The following steps are performed for data handling-
- Data Ingestion
- Versioning Data
- Analyzing the data
Data Ingestion
The data is consumed from the pipelines built by Data Engineers for getting data from databases on-premise or from cloud service providers. The data is first divided into 3 parts, the training set, the validation set, and the test set. While the transformations on the data such as feature engineering, imputing missing values, One-Hot encoding of categorical values, etc are done on all the datasets. Only the training dataset is used for analyzing and visualizing the data.
Versioning Data
In Machine Learning, data is a dynamic component, therefore it is important to keep a track of changes in data that is used for training the models.
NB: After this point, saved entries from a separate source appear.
(* ===== verification/EventJournalSafety.v ===== *)
(** * The event journal forgets nothing

    Compaction of the journal keeps what is still needed, and whatever sequence of journal
    operations runs and whatever fails, a recorded change of a file stays in the local journal
    until the remote has it with its payload. *)

From S2P Require Import Prelude RStr BTree MachInt Core Util Store Db RemoteObjects AtomicIo FileRemote Queue QueueSafety QueueEnqueue EventJournal.

Local Open Scope Z_scope.

Abbreviation Files := (gmap FsPath (list Z)).

(** What is relied on: JSON is never empty and is read back; the random part of a temporary
    name holds no dot; an event is enriched by facts on its payload only, and the files of the
    journal and the objects on the remote stay. *)
Class JournalLaws `{!Serde EventJournalRecord, !RemotePut, !JournalSource QueueWorld} (env : QueueEnv) : Prop := {
  jl_json (e : EventJournalRecord) : json_from_slice (json_to_vec_pretty e) = Some e ∧ json_to_vec_pretty e ≠ [];
  jl_uuid n : contains_char (qn_uuid env n) "." = false;
  jl_enrich e w e' w' : enrich_remote_event_journal_payload e w = (Done e', w') →
    ej_event_id e' = ej_event_id e ∧ ej_kind e' = ej_kind e ∧ ej_observed_at e' = ej_observed_at e ∧
    ej_root_id e' = ej_root_id e ∧ ej_path e' = ej_path e ∧
    ej_remote_journal_key e' = ej_remote_journal_key e ∧ ej_remote_journal_synced_at e' = ej_remote_journal_synced_at e;
  jl_enrich_files e w n :
    fs_files (qw_fs (enrich_remote_event_journal_payload e w).2) !! fs_join (event_queue env) n =
    fs_files (qw_fs w) !! fs_join (event_queue env) n;
  jl_enrich_remote e w k : rp_present (qw_remote w) k →
    rp_present (qw_remote (enrich_remote_event_journal_payload e w).2) k;
}.
Lemma append_run w all pack oid stored :
  open_inv w all pack → decodes_to stored (P oid) →
  op_size pack + 8 + Z.of_nat (length stored) <= isize_max →
  ∃ w', stm_bind (write_all (op_pack_key pack) (to_le_bytes (Z.of_nat (length stored))))
          (λ _, write_all (op_pack_key pack) stored) w = (Done tt, w') ∧
        open_inv w' all (appended pack oid stored) ∧
        op_size (appended pack oid stored) = op_size pack + 8 + Z.of_nat (length stored).
Proof.
  intros [Hw Hfill Hik Hid] Hdec Hlen.
  destruct Hfill as (n & pp & bytes & Hn & Hidn & Hkey & Hb & Hsz & Hmax & Hent).
  unfold write_all, stm_bind, stm_modify. eexists. split; [reflexivity|].
  rewrite !files_with, lookup_insert_eq, Hb, insert_insert_eq. simpl default.
  rewrite <-(assoc_L (++)). fold (record_of stored).
  assert (Hwadd : wadd (op_size pack) (8 + Z.of_nat (length stored)) = op_size pack + 8 + Z.of_nat (length stored)).
  { unfold wadd. rewrite wrap64_small; unfold is_u64, u64_max, isize_max in *; lia. }
  split; [|by simpl]. change (pw_with_files _ _) with
    (pw_with_files w (<[op_pack_key pack := bytes ++ record_of stored]> (pw_files w))).
  set (w' := pw_with_files w _).
  assert (Hk : key_of (pack_id_of n) (op_pack_key pack)) by (left; exists pp; congruence).
  split; [|exists n, pp, (bytes ++ record_of stored)|done|done].
  - eapply (winv_frame n); [apply files_but_write; [lia|done]| |congruence|done].
    apply stable_write; [apply Hw|]. eapply key_of_fresh; [|done]. lia.
  - split; [done|]. do 2 (split; [done|]). simpl op_pack_key. simpl op_size. simpl op_entries. unfold w'.
    rewrite files_with, lookup_insert_eq, Hwadd, length_app, length_record_of. split; [done|]. split; [lia|]. split; [done|].
    intros e [He| ->%list_elem_of_singleton]%elem_of_app; [by apply entry_at_app, Hent|]. simpl.
    exists bytes, stored, []. rewrite length_record_of, (right_id_L [] (++)). split_and!; [done|done|lia|lia|done].
Qed.

(** *** The loop over the blobs *)

(** What the caller's [payload_for] must do, and what the codec must accept. *)
Definition payload_ok (payload_for : BlobExport → stm PackWorld (list Z)) (blob : BlobExport) : Prop :=
  ∀ w, stable w → ∃ w', payload_for blob w = (Done (P (be_oid blob)), w') ∧ stable w' ∧
    pw_files w' = pw_files w ∧ pw_tick w' = pw_tick w.

Definition encodable (blob : BlobExport) : Prop :=
  oc_safe (P (be_oid blob)) ∧
  ∀ s c s', oc_encode (P (be_oid blob)) s = (Done c, s') → 8 + Z.of_nat (length c) <= isize_max.
(** A write of a job leaves the job, what was there before, or nothing that can be read. *)
Lemma write_job_spec job :
  triple (λ w, jobs_inv w ∧ job_inv (rw_pack w) job) (write_restore_job job)
    (λ _ w, jobs_inv w ∧ job_inv (rw_pack w) job ∧ on_disk w job) jobs_inv.
Proof.
  intros w r w' [[Hfaults Hinv] Hji] (w0 & Hp & Hj & Hf & Hcase)%create_write_run.
  assert (Hf0 : torn ∨ rw_faults w0 = []) by naive_solver.
  assert (Hput : ∀ b, ((∃ job', json_from_slice b = Some job' ∧ rq_id job' = rq_id job ∧ job_inv (rw_pack w0) job') ∨
      (torn ∧ json_from_slice (T := RestoreQueueItem) b = None)) → jobs_inv (put_job (rq_id job) b w0)).
  { intros b Hb. split; [done|]. intros id bytes. simpl. rewrite Hj, Hp in *. destruct (decide (rq_id job = id)) as [<-|Hne].
    - rewrite lookup_insert_eq. by intros [= <-].
    - rewrite lookup_insert_ne by done. apply Hinv. }
  assert (Hgood : jobs_inv (put_job (rq_id job) (json_to_vec_pretty job) w0)).
  { apply Hput. left. exists job. rewrite Hp. split; [apply json_pretty_roundtrip|done]. }
  destruct Hcase as [[-> ->]|[-> [->|[n ->]]]].
  - split_and!; [done|simpl; by rewrite Hp|]. exists (json_to_vec_pretty job). simpl. rewrite lookup_insert_eq.
    split; [done|apply json_pretty_roundtrip].
  - split; [done|]. intros id bytes. rewrite Hj, Hp. apply Hinv.
  - destruct (decide (n < length (json_to_vec_pretty job)))%nat as [Hn|Hn]; [|by rewrite take_ge by lia].
    apply Hput. right. split; [|by apply truncated_json]. destruct Hfaults as [?|Hnil]; [done|]. by destruct (Hf Hnil).
Qed.

(** Parts of a call that leave the job files alone. *)
Lemma create_write_jobs put b : (∀ b w, rw_jobs (put b w) = rw_jobs w) → keeps rw_jobs (let* _ := create_dir_all in fs_write put b).
Proof.
  intros Hput w. destruct ((let* _ := create_dir_all in fs_write put b) w) as [r w'] eqn:Hrun.
  apply create_write_run in Hrun as (w0 & _ & Hj & _ & [[_ ->]|[_ [->|[n ->]]]]); simpl; by rewrite ?Hput, Hj.
Qed.
Lemma write_file_jobs k b : keeps rw_jobs (write_file k b).
Proof. by apply create_write_jobs. Qed.
Lemma in_codec_jobs {A} (m : stm codec_state A) : keeps rw_jobs (in_codec m).
Proof. intros w. unfold in_codec, in_pack. by destruct (in_store (codec m) (rw_pack w)). Qed.
Hint Resolve write_file_jobs in_codec_jobs : mj.

Lemma hydrate_loop_jobs remote h p keys : keeps rw_jobs (hydrate_loop env remote h p keys).
Proof.
  assert (Ht : ∀ A (m : stm RestoreWorld A), keeps rw_jobs m → keeps rw_jobs (try_ok m)).
  { intros A m Hm w. specialize (Hm w). unfold try_ok. by destruct (m w) as [[]]. }
  assert (Hi : ∀ rk l, keeps rw_jobs (stm_iter (hydrate_packed_blob remote rk) l)).
  { intros rk l. induction l as [|x l IH]; simpl; [apply keeps_ret|]. apply keeps_bind; [|done].
    unfold hydrate_packed_blob, exists_here. keeps_solve. }
  revert h p; induction keys as [|k keys IH]; intros; cbn [hydrate_loop]; [apply keeps_ret|].
  apply keeps_bind; [|intros []; apply IH].
  unfold hydrate_object, hydrate_packed_blobs_from_remote, exists_here. keeps_solve.
Qed.

Lemma stays_jobs {A} (m : stm RestoreWorld A) (P : RestoreWorld → Prop) :
  always wgrown m → keeps rw_jobs m → (∀ w w', wgrown w w' → rw_jobs w' = rw_jobs w → P w → P w') →
  triple (λ w, jobs_inv w ∧ P w) m (λ _ w, jobs_inv w ∧ P w) jobs_inv.
Proof.
  intros Hm Hk HP w r w' [Hinv Hp] Hrun. specialize (Hm w). specialize (Hk w). rewrite Hrun in Hm, Hk. simpl in *.
  assert (jobs_inv w') by by eapply jobs_inv_grown. destruct r; [split; [done|by eapply HP]|done..].
Qed.

Lemma wrun_grown {A} (m : stm RestoreWorld A) w r w' : always wgrown m → m w = (r, w') → wgrown w w'.
Proof. intros Hm Hrun. specialize (Hm w). by rewrite Hrun in Hm. Qed.

(** Hydrating keeps the invariant on every way out; when it returns, so does the job
    in memory, and the job in memory is the one on disk. *)
Lemma mark_ready_inv w job pending :
  job_inv w job → rq_status job ≠ "done" →
  (∀ k, k ∈ pending → k ∈ rq_archived_objects job) →
  (∀ k, k ∈ rq_archived_objects job → k ∈ pending ∨ key_local w k) →
  job_inv w (mark_ready_if_archives_hydrated (rq_with_archived job pending (rq_archive_requested_objects job))).
Proof.
  intros [Hr Ha Hm Hq Hs Hd] Hnd Hsub Hcov. unfold mark_ready_if_archives_hydrated. simpl rq_archived_objects.
  assert (Hreq : ∀ k, k ∈ rq_required_objects job → k ∈ pending ∨ k ∈ rq_missing_objects job ∨ key_local w k).
  { intros k Hk. destruct (Hr k Hk) as [Hk'|[?|?]]; [destruct (Hcov k Hk')|..]; auto. }
  assert (Hfil : ∀ k, k ∈ List.filter (λ key, existsb (String.eqb key) pending) (rq_archive_requested_objects job) → k ∈ pending).
  { intros k [_ Hk]%list_elem_of_In%filter_In. apply existsb_elem_of in Hk as (y & Hy & ->%String.eqb_eq). done. }
  destruct pending as [|p0 ps]; (split; simpl; auto; try done).
Qed.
To keep track of changes in data, the data is versioned just like code. Each model that is trained using that data is referenced to that version of the data. This step also helps with regulatory and compliance by keeping a track of the data used for training each model. Additionally, keeping track of the changes in data and the model which trained on the data helps in reproducing the results.
Analyzing the Data
In this step, data is analyzed and explored. Various features of the data are independently observed by the use of various measures such as mean, median, mode, range, variance, standard deviation, etc for continuous valued features and value counts for categorical features. Various charts and plots such as histograms, scatter plots, etc are used to visualize the data. Additionally, correlation between features is also check to gain additional insights from the data.